THE TASK
Report how many lines in the following entries contain "EvSetPwm". Nothing else should be given.

━━ RECORD EXTRACTS

Lemma PWMThrottle_run_pulse_monotone_witness :
  exists pulse1 pulse2,
    PWMThrottle.run (PWMThrottle.mk (healthy 0) 300 490 350) (- (1 # 2)) []
    = set_pulse (healthy 0) pulse1 []
    /\ PWMThrottle.run (PWMThrottle.mk (healthy 0) 300 490 350) (1 # 2) []
       = set_pulse (healthy 0) pulse2 []
    /\ (if Qgtb (- (1 # 2)) 0
        then map_range (- (1 # 2)) 0 1 350 300
        else map_range (- (1 # 2)) (-1) 0 490 350) = Ok pulse1
    /\ (if Qgtb (1 # 2) 0
        then map_range (1 # 2) 0 1 350 300
        else map_range (1 # 2) (-1) 0 490 350) = Ok pulse2
    /\ (490 <= 350 -> 350 <= 300 -> pulse1 <= pulse2)
    /\ (300 <= 350 -> 350 <= 490 -> pulse2 <= pulse1).
Proof.
  apply (PWMThrottle_run_pulse_monotone
           (PWMThrottle.mk (healthy 0) 300 490 350) (- (1 # 2)) (1 # 2) []).
  unfold Qle. simpl. lia.
Defined.

Lemma PWM_run_extrapolates_witness :
  exists sp tp,
    PWMSteering.run (PWMSteering.mk (healthy 1) 290 490) 2 []
    = set_pulse (healthy 1) sp []
    /\ map_range 2 (-1) 1 290 490 = Ok sp
    /\ PWMThrottle.run (PWMThrottle.mk (healthy 0) 300 490 350) 2 []
       = set_pulse (healthy 0) tp []
    /\ map_range 2 0 1 350 300 = Ok tp
    /\ (290 < 490 -> 490 < sp)
    /\ (490 < 290 -> sp < 490)
    /\ (350 < 300 -> 300 < tp)
    /\ (300 < 350 -> tp < 300).
Proof.
  apply (PWM_run_extrapolates
           (PWMSteering.mk (healthy 1) 290 490)
           (PWMThrottle.mk (healthy 0) 300 490 350) 2 []).
  unfold Qlt. simpl. lia.
Defined.

(** The default pulses, commanded at twice full throttle and twice full
    right: both writes go through, outside the configured pulses. *)
Example pwm_beyond_full :
  exists sp tp,
    snd (PWMSteering.run (PWMSteering.mk (healthy 1) 290 490) 2 [])
    = [EvSetPwm 1 0 sp None]
    /\ snd (PWMThrottle.run (PWMThrottle.mk (healthy 0) 300 490 350) 2 [])
       = [EvSetPwm 0 0 tp None]
    /\ sp == 590 /\ tp == 250.
Proof. do 2 eexists. repeat split; reflexivity. Qed.

(** ** Adafruit_DCMotor_Hat *)

Lemma hat_map_range (speed : Q) :
  exists x, map_range (Qabs speed) (-1) 1 (-255) 255 = Ok x
            /\ x == 255 * Qabs speed.
Proof. eexists. split; [reflexivity | field]. Qed.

━━━━

ANSWER FOR THIS EXERCISE
2